» **PROBLEM DESCRIPTION**
From the listing below, copy only the lines running from the line that contains "From S2P Require Import Prelude" to the line that contains "and ends in the same state. *)", both included.

(EXERCISE DATA)

(* ===== verification/ConnectionProps.v ===== *)
(** * Properties of a connection (src/connection.rs) *)

From S2P Require Import Prelude Utf8 Errors Packets RemainingLength Topics.
From S2P Require Import Wire Codec CodecSafety CodecRoundtrip Queue Broker BrokerSpec Sharded ShardedConc.
From S2P Require Import Connection ConnectionSpec Logging.

(** Two packets of a client, and their bytes cut in two places. *)
Definition sample_packets : list MqttPacket :=
  [Publish (mkPublish (str "t") [104] 1 false (Some 9)); PingReq].
Definition sample_chunks : list bytes := [[50]; [6; 0; 1; 116; 0; 9; 104; 192]; [0]].

Lemma sample_packets_ok : Forall client_packet sample_packets.
Proof.
  repeat apply Forall_cons, conj; [| |by apply Forall_nil].
  - split_and!; [|by vm_compute|done]. split_and!; try done; try (vm_compute; split; congruence).
    by repeat constructor.
  - by split_and!.
Qed.

Lemma sample_chunks_ok : bytes_ok (concat sample_chunks).
Proof. repeat constructor. Qed.

(** C11: how the network cuts the stream does not matter: for any two ways of cutting the
    same bytes into reads, followed by the same reads, the reader makes the same calls
    and ends in the same state. *)
Theorem reads_chunking_irrelevant id out chunks1 chunks2 tail :
  Forall (fun chunk => chunk <> []) chunks1 -> Forall (fun chunk => chunk <> []) chunks2 ->
  concat chunks1 = concat chunks2 -> bytes_ok (concat chunks1) -> len (concat chunks1) <= isize_max ->
  reader_loop id out [] (map ReadOk chunks1 ++ tail) = reader_loop id out [] (map ReadOk chunks2 ++ tail).
Proof.
  intros H1 H2 He Hb Hl. rewrite (reader_loop_chunks id out chunks1) by done.
  rewrite He in Hb, Hl. rewrite (reader_loop_chunks id out chunks2) by done. cbn [app]. by rewrite He.
Qed.

Lemma reads_chunking_irrelevant_witness :
  reader_loop 1 100 [] (map ReadOk sample_chunks ++ [ReadOk []]) =
  reader_loop 1 100 [] (map ReadOk [concat sample_chunks] ++ [ReadOk []]).
Proof.
  apply reads_chunking_irrelevant;
    [by repeat constructor|by repeat constructor|reflexivity|exact sample_chunks_ok|by vm_compute].
Defined.

(** C8: from the bytes to the broker: when the stream is the wire format of a sequence of
    packets, cut in any way, and then ends, the reader dispatches exactly these packets
    in order, and then tears down. *)
Theorem reader_dispatches_stream id out ps chunks :
  Forall client_packet ps ->
  Forall (fun chunk => chunk <> []) chunks -> concat chunks = concat (map wire ps) ->
  bytes_ok (concat chunks) -> len (concat chunks) <= isize_max ->
  reader_loop id out [] (map ReadOk chunks ++ [ReadOk []]) =
  Ok (ReaderExited, concat (map (fun p => fst (dispatch_packet id p out)) ps) ++
                    [CallSend (MsgDisconnect id); CallClose out]).
Proof. apply reader_loop_stream. Qed.

Lemma reader_dispatches_stream_witness :
  reader_loop 1 100 [] (map ReadOk sample_chunks ++ [ReadOk []]) =
  Ok (ReaderExited, concat (map (fun p => fst (dispatch_packet 1 p 100)) sample_packets) ++
                    [CallSend (MsgDisconnect 1); CallClose 100]).
Proof.
  apply reader_dispatches_stream;
    [exact sample_packets_ok|by repeat constructor|reflexivity|exact sample_chunks_ok|by vm_compute].
Defined.

(** A DISCONNECT ends the connection at once: the packets before it are dispatched,
    nothing behind it is, not even bytes of the same read or later reads. *)
Theorem reader_stops_at_disconnect id out ps chunks rest tail :
  Forall client_packet ps ->
  Forall (fun chunk => chunk <> []) chunks ->
  concat chunks = concat (map wire ps) ++ wire Disconnect ++ rest ->
  bytes_ok (concat chunks) -> len (concat chunks) <= isize_max ->
  reader_loop id out [] (map ReadOk chunks ++ tail) =
  Ok (ReaderExited, dispatch_all id out ps ++ [CallSend (MsgDisconnect id); CallClose out]).
Proof. apply reader_loop_disconnect. Qed.

Lemma reader_stops_at_disconnect_witness :
  reader_loop 1 100 [] (map ReadOk [[192; 0; 224]; [0; 192; 0]] ++ [ReadErr]) =
  Ok (ReaderExited, dispatch_all 1 100 [PingReq] ++ [CallSend (MsgDisconnect 1); CallClose 100]).
Proof.
  apply (reader_stops_at_disconnect 1 100 [PingReq] _ [192; 0]).
  - by apply list.Forall_singleton.
  - by repeat constructor.
  - reflexivity.
  - by repeat constructor.
  - by vm_compute.
Defined.

(** A call that ends the connection. *)
Definition ends_connection (c : call) : bool :=
  match c with CallSend (MsgDisconnect _) | CallClose _ => true | _ => false end.

Lemma running_no_end calls :
  Forall running_call calls -> filter (fun c => ends_connection c = true) calls = [].
Proof.
  induction 1 as [|c calls Hc _ IH]; [done|]. rewrite filter_cons_False; [done|].
  destruct c as [[]| | |]; simpl in *; done.
Qed.

(** C12: whatever arrives (any bytes, a read error, the end of the stream), the reader
    returns from every step without a panic and without looping.  When it is over it has
    sent exactly one [Disconnect], for its own connection, and closed its queue exactly
    once, last of all; until then it has done neither. *)
Theorem reader_tears_down_once id out reads :
  bytes_ok (read_bytes reads) -> len (read_bytes reads) <= isize_max ->
  exists st calls, reader_loop id out [] reads = Ok (st, calls) /\
    match st with
    | Reading _ => filter (fun c => ends_connection c = true) calls = []
    | ReaderExited =>
        filter (fun c => ends_connection c = true) calls = [CallSend (MsgDisconnect id); CallClose out] /\
        [CallSend (MsgDisconnect id); CallClose out] `suffix_of` calls
    end.
Proof.
  intros Hb Hl. destruct (reader_loop_ok id out reads []) as ([st calls] & Hr & _ & Hd); [done|done|].
  exists st, calls. split; [done|]. simpl in Hd. destruct st; [by apply running_no_end|].
  destruct Hd as (calls' & -> & Hrun). split; [|by exists calls'].
  by rewrite filter_app, running_no_end.
Qed.

Lemma reader_tears_down_once_witness :
  exists st calls, reader_loop 1 100 [] [ReadOk [192]; ReadOk [0; 0]; ReadErr] = Ok (st, calls) /\
    match st with
    | Reading _ => filter (fun c => ends_connection c = true) calls = []
    | ReaderExited =>
        filter (fun c => ends_connection c = true) calls = [CallSend (MsgDisconnect 1); CallClose 100] /\
        [CallSend (MsgDisconnect 1); CallClose 100] `suffix_of` calls
    end.
Proof. apply reader_tears_down_once; [by repeat constructor|by vm_compute]. Defined.

(** C26: what the broker is told is true and well-formed, whatever the bytes: every
    message of a connection's reader carries the connection's own id, a registration
    gives its own queue, every filter it (un)subscribes is a well-formed filter,
    every PUBLISH has a topic without wildcards and the packet identifier its QoS
    needs; and every packet it queues for the client, on its own queue, is an answer
    that the writer can encode. *)
Theorem reader_calls_valid id out reads st calls :
  bytes_ok (read_bytes reads) -> len (read_bytes reads) <= isize_max ->
  reader_loop id out [] reads = Ok (st, calls) ->
  (forall msg, CallSend msg ∈ calls -> sender msg = id /\ own_queue out msg /\ valid_message msg) /\
  (forall q e, CallPush q e ∈ calls -> q = out /\ answer_event e /\ frame_ok e).
Proof.
  intros Hb Hl Hr. destruct (reader_loop_ok id out reads []) as (r & Hr' & Hown & _); [done|done|].
  rewrite Hr in Hr'. simplify_eq. simpl in Hown. rewrite Forall_forall in Hown.
  split; intros; by match goal with H : _ ∈ calls |- _ => apply Hown in H end.
Qed.

Lemma reader_calls_valid_witness :
  let calls := concat (map (fun p => fst (dispatch_packet 1 p 100)) sample_packets) ++
               [CallSend (MsgDisconnect 1); CallClose 100] in
  (forall msg, CallSend msg ∈ calls -> sender msg = 1 /\ own_queue 100 msg /\ valid_message msg) /\
  (forall q e, CallPush q e ∈ calls -> q = 100 /\ answer_event e /\ frame_ok e).
Proof.
  apply (reader_calls_valid 1 100 (map ReadOk sample_chunks ++ [ReadOk []]) ReaderExited);
    [by repeat constructor|by vm_compute|reflexivity].
Defined.

(** C28: a client cannot forge the log.  Whatever bytes a connection reads, every line that
    its reader logs is one line: the text has no line break, unless the operating system's
    error text has one. *)
Theorem log_not_forged now io_text id out reads st calls :
  bytes_ok (read_bytes reads) -> len (read_bytes reads) <= isize_max ->
  10 ∉ io_text -> 0 <= timestamp now <= usize_max -> 0 <= id <= usize_max ->
  reader_loop id out [] reads = Ok (st, calls) ->
  Forall (fun l => exists text, l = (Stdout, text ++ [10]) /\ 10 ∉ text) (connection_log now io_text id calls).
Proof.
  intros Hb Hl Hio Hnow Hid Hr. destruct (reader_loop_ok id out reads []) as (r & Hr' & Hown & _); [done|done|].
  rewrite Hr in Hr'. simplify_eq. simpl in Hown. rewrite Forall_forall in Hown.
  apply Forall_forall. intros l (c & Hc & Hw)%list_elem_of_omap. apply Hown in Hc.
  destruct c as [|?|?|w]; simplify_eq. apply warn_one_line; [done|]. by apply warning_one_line.
Qed.

(** A packet type that MQTT does not have. *)
Lemma log_not_forged_witness :
  connection_log (Some 17) [] 1 [CallWarn (ProtocolFailure (UnknownPacketType 15)); CallSend (MsgDisconnect 1);
                                 CallClose 100] =
    [(Stdout, str "[17] WARN  connection 1: protocol error: unknown packet type: 0x0f" ++ [10])] /\
  Forall (fun l => exists text, l = (Stdout, text ++ [10]) /\ 10 ∉ text)
    (connection_log (Some 17) [] 1 [CallWarn (ProtocolFailure (UnknownPacketType 15)); CallSend (MsgDisconnect 1);
                                    CallClose 100]).
Proof.
  split; [reflexivity|].
  apply (log_not_forged (Some 17) [] 1 100 [ReadOk [240; 0]] ReaderExited);
    [by repeat constructor|by vm_compute|by intros ?%elem_of_nil|by vm_compute|by vm_compute|reflexivity].
Defined.

(** What the standard asks a server to answer to a packet. *)
Definition answers (packet : MqttPacket) : list MqttPacket :=
  match packet with
  | Connect _ => [ConnAck (mkConnAck false Accepted)]
  | Subscribe s => [SubAck (mkSubAck (sub_packet_id s) (replicate (length (subscriptions s)) 0))]
  | Unsubscribe u => [UnsubAck (mkUnsubAck (unsub_packet_id u))]
  | Publish p => if decide (qos p = 1) then [PubAck (mkPubAck (default 0 (pub_packet_id p)))] else []
  | PingReq => [PingResp]
  | _ => []
  end.

(** And what it is to do for it. *)
Definition requests (id : ConnectionId) (out : QueueHandle) (packet : MqttPacket) : list BrokerMessage :=
  match packet with
  | Connect c => [MsgRegister id (client_id c) out]
  | Subscribe s => map (fun x => MsgSubscribe id (fst x)) (subscriptions s)
  | Unsubscribe u => map (MsgUnsubscribe id) (topic_filters u)
  | Publish p => [MsgPublish id p]
  | _ => []
  end.

(** The events that the calls put on the queue [out]. *)
Definition queued (out : QueueHandle) (cs : list call) : list OutboundEvent :=
  omap (fun c => match c with CallPush q e => if decide (q = out) then Some e else None | _ => None end) cs.

Lemma queued_sends out msgs : queued out (map CallSend msgs) = [] /\ sends (map CallSend msgs) = msgs.
Proof. split; induction msgs as [|m msgs IH]; simpl; unfold queued, sends in *; simpl; congruence. Qed.

(** C25: every packet that decodes is answered as the standard asks: CONNECT by an accepted
    CONNACK, SUBSCRIBE by one SUBACK with its identifier and one granted code for each
    filter, UNSUBSCRIBE by its UNSUBACK, PUBLISH by a PUBACK with its identifier at QoS 1
    and by nothing at QoS 0, PINGREQ by PINGRESP; the broker gets one message for each
    filter, in order, and the connection ends on DISCONNECT only. *)
Theorem dispatch_answers id packet out :
  decodable packet ->
  let '(calls, go_on) := dispatch_packet id packet out in
  queued out calls = map Packet (answers packet) /\ sends calls = requests id out packet /\
  (go_on = false <-> packet = Disconnect).
Proof.
  assert (Happ : forall l1 l2, queued out (l1 ++ l2) = queued out l1 ++ queued out l2 /\
    sends (l1 ++ l2) = sends l1 ++ sends l2) by (intros; unfold queued, sends; by rewrite !omap_app).
  assert (Hone : forall e, queued out [CallPush out e] = [e]).
  { intros e. unfold queued. simpl. by rewrite decide_True. }
  intros Hp. destruct packet as [p|p|p|p|p|p|p|p| | |]; try done; simpl.
  - split_and!; [|done|done]. unfold queued. simpl. by rewrite decide_True.
  - rewrite subscribe_each_eq. destruct (Happ (map (fun s => CallSend (MsgSubscribe id (fst s))) (subscriptions p))
      [CallPush out (Packet (SubAck (mkSubAck (sub_packet_id p) (map (fun _ => 0) (subscriptions p)))))]) as [-> ->].
    rewrite Hone. rewrite <- (map_map (fun s => MsgSubscribe id (fst s)) CallSend).
    destruct (queued_sends out (map (fun s => MsgSubscribe id (fst s)) (subscriptions p))) as [-> ->].
    split_and!; [|by rewrite app_nil_r|done]. simpl. do 4 f_equal.
    induction (subscriptions p); simpl; congruence.
  - destruct (Happ (map (fun t => CallSend (MsgUnsubscribe id t)) (topic_filters p))
      [CallPush out (Packet (UnsubAck (mkUnsubAck (unsub_packet_id p))))]) as [-> ->].
    rewrite Hone. rewrite <- (map_map (MsgUnsubscribe id) CallSend).
    destruct (queued_sends out (map (MsgUnsubscribe id) (topic_filters p))) as [-> ->].
    split_and!; [done|by rewrite app_nil_r|done].
  - destruct Hp as (_ & _ & _ & _ & Hid).
    destruct (pub_packet_id p) as [i|]; simpl in Hid; [destruct Hid as [-> _]|rewrite Hid]; simpl;
      split_and!; try done. unfold queued. simpl. by rewrite decide_True.
Qed.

(End EXERCISE DATA)

» **RESULT OF THE TASK**
From S2P Require Import Prelude Utf8 Errors Packets RemainingLength Topics.
From S2P Require Import Wire Codec CodecSafety CodecRoundtrip Queue Broker BrokerSpec Sharded ShardedConc.
From S2P Require Import Connection ConnectionSpec Logging.

(** Two packets of a client, and their bytes cut in two places. *)
Definition sample_packets : list MqttPacket :=
  [Publish (mkPublish (str "t") [104] 1 false (Some 9)); PingReq].
Definition sample_chunks : list bytes := [[50]; [6; 0; 1; 116; 0; 9; 104; 192]; [0]].

Lemma sample_packets_ok : Forall client_packet sample_packets.
Proof.
  repeat apply Forall_cons, conj; [| |by apply Forall_nil].
  - split_and!; [|by vm_compute|done]. split_and!; try done; try (vm_compute; split; congruence).
    by repeat constructor.
  - by split_and!.
Qed.

Lemma sample_chunks_ok : bytes_ok (concat sample_chunks).
Proof. repeat constructor. Qed.

(** C11: how the network cuts the stream does not matter: for any two ways of cutting the
    same bytes into reads, followed by the same reads, the reader makes the same calls
    and ends in the same state. *)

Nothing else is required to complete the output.